■ Work instructions:
Every line below that contains the word "whether" must be copied.

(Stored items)
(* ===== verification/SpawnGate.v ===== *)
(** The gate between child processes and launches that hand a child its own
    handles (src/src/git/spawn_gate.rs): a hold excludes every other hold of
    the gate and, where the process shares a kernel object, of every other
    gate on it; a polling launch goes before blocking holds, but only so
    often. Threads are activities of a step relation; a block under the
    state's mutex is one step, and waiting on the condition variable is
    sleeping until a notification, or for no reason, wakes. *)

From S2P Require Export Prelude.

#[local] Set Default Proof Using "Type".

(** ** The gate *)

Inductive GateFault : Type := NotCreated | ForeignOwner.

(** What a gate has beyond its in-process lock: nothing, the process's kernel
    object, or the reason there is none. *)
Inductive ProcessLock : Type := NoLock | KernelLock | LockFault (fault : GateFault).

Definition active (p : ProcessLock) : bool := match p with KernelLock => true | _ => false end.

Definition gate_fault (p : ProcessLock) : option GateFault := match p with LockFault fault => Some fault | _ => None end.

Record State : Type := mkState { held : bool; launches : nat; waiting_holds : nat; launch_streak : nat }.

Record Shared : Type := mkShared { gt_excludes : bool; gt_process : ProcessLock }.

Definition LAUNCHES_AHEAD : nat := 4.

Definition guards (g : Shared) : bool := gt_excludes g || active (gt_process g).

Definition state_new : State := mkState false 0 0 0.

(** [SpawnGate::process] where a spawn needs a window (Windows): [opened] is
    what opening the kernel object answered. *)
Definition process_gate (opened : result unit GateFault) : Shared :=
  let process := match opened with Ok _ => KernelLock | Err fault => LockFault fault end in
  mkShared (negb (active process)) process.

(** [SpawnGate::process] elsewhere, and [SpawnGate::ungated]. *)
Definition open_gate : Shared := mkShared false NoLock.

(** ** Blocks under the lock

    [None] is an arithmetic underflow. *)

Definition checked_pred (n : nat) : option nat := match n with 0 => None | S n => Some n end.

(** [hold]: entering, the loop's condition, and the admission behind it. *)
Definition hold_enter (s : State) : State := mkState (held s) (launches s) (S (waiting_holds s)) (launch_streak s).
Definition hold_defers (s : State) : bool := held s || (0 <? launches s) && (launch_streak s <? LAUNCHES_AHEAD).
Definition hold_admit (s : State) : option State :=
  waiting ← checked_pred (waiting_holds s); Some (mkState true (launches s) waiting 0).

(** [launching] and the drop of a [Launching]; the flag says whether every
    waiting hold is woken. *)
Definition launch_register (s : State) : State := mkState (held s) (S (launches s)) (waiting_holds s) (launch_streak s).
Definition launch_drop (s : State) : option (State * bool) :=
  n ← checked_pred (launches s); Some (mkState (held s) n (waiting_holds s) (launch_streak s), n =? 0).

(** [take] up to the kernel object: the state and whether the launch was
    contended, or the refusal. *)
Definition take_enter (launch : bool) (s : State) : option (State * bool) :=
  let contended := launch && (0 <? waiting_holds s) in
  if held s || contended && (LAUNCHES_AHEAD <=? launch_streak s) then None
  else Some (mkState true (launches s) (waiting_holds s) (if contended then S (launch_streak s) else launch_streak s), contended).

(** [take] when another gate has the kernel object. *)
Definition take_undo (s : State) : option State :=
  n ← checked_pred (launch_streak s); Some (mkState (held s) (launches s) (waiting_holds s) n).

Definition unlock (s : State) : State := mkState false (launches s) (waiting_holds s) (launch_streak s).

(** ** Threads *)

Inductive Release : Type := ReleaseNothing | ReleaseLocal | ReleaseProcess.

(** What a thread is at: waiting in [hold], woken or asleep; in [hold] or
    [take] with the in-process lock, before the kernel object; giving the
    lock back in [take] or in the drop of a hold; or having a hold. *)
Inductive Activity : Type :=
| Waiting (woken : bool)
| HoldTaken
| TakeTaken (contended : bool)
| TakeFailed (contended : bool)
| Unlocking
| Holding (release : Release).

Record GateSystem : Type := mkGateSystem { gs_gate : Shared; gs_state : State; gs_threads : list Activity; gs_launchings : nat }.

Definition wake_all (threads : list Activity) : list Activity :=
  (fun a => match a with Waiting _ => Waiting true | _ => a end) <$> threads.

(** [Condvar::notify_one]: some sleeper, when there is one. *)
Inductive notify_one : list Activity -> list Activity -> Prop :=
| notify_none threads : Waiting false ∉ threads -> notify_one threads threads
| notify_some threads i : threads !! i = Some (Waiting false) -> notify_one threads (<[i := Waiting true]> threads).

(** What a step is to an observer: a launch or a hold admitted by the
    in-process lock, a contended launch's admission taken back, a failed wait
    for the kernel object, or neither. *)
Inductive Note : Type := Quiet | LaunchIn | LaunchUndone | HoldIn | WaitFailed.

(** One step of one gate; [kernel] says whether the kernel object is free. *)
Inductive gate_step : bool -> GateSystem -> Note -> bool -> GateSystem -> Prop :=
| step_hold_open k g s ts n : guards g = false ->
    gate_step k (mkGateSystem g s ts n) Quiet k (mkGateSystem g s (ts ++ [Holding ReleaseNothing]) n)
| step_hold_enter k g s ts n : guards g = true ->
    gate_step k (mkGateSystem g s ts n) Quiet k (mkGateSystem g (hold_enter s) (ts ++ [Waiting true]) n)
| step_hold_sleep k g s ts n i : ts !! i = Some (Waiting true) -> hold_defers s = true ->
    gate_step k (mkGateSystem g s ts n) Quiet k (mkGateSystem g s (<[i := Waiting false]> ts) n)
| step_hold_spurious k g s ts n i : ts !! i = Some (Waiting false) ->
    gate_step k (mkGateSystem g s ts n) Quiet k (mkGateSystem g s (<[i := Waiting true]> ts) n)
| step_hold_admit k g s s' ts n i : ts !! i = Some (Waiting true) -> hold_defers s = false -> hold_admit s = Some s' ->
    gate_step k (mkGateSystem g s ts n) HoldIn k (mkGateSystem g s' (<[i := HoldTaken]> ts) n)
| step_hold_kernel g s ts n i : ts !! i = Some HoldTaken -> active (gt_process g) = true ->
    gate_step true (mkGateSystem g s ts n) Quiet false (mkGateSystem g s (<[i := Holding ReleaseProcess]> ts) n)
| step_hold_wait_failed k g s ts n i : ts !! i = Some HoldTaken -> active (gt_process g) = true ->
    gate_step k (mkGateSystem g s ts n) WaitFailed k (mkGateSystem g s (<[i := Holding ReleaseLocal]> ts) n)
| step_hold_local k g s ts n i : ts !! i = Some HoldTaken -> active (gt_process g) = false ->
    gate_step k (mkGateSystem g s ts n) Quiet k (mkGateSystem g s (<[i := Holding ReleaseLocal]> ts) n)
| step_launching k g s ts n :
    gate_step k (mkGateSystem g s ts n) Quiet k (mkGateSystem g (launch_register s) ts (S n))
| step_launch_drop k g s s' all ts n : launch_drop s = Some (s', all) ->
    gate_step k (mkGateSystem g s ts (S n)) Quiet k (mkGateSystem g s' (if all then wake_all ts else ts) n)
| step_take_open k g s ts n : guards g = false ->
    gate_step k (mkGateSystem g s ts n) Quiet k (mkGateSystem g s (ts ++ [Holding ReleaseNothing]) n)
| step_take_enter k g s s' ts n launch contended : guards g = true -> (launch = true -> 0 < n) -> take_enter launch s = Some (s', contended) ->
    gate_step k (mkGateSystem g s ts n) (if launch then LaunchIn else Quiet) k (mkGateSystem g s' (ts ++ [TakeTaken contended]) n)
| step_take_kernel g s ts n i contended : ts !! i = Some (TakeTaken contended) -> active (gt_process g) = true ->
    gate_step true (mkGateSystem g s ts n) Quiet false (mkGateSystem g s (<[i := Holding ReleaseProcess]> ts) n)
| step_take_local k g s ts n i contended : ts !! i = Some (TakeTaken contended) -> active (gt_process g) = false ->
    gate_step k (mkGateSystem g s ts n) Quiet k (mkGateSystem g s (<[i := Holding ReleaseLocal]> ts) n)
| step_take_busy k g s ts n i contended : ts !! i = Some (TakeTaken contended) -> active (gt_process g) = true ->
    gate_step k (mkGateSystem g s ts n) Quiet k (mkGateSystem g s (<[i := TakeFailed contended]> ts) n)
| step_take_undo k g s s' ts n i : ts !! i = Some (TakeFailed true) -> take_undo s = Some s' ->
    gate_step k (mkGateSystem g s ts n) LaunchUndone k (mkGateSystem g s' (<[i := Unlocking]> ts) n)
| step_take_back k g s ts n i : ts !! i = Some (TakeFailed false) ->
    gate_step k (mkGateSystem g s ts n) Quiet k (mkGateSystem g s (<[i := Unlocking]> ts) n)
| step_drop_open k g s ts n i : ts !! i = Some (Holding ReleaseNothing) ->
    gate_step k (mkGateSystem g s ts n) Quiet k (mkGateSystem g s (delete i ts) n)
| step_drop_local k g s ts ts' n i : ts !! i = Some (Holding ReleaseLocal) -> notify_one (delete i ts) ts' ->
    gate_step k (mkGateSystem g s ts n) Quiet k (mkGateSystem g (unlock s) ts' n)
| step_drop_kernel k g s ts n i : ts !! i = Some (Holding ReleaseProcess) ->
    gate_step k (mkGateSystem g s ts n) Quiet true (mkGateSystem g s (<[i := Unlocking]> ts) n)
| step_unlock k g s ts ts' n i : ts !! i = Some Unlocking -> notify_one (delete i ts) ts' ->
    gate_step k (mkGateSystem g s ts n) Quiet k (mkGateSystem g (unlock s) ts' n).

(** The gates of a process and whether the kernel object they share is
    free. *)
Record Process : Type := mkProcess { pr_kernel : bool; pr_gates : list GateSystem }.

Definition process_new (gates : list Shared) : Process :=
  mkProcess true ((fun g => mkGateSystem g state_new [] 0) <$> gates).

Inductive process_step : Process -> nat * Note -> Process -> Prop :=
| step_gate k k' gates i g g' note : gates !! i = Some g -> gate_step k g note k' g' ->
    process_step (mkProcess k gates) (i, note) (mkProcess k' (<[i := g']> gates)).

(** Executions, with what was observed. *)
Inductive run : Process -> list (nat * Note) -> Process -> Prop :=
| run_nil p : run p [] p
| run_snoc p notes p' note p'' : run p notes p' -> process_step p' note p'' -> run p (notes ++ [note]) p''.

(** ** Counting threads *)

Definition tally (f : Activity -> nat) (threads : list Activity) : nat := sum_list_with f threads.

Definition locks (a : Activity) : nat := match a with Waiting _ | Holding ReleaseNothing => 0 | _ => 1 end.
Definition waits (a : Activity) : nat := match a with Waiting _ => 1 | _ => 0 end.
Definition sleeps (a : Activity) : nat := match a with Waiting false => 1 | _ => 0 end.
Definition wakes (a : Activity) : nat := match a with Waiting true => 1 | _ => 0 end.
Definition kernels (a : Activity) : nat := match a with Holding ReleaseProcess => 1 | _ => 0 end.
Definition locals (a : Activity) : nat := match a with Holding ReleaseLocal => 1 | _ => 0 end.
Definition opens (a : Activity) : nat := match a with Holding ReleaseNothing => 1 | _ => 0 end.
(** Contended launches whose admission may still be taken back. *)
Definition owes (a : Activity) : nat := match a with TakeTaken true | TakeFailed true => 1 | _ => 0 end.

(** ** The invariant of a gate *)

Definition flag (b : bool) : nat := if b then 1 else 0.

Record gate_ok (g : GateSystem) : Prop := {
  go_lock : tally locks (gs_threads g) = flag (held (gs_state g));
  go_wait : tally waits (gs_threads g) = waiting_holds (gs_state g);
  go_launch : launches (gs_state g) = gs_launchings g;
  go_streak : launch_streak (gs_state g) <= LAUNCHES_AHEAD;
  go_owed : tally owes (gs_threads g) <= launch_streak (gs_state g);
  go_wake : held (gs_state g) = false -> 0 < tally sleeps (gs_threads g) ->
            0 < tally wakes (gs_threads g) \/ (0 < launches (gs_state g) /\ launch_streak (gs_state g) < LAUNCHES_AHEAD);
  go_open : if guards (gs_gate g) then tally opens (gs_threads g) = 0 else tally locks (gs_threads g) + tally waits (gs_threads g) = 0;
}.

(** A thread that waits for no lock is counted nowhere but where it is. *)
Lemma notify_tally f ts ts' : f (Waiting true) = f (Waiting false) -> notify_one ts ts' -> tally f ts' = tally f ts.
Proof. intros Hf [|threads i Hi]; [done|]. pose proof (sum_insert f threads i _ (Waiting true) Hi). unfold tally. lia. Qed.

■ Task answer:
(** [launching] and the drop of a [Launching]; the flag says whether every
(** [take] up to the kernel object: the state and whether the launch was
(** One step of one gate; [kernel] says whether the kernel object is free. *)
(** The gates of a process and whether the kernel object they share is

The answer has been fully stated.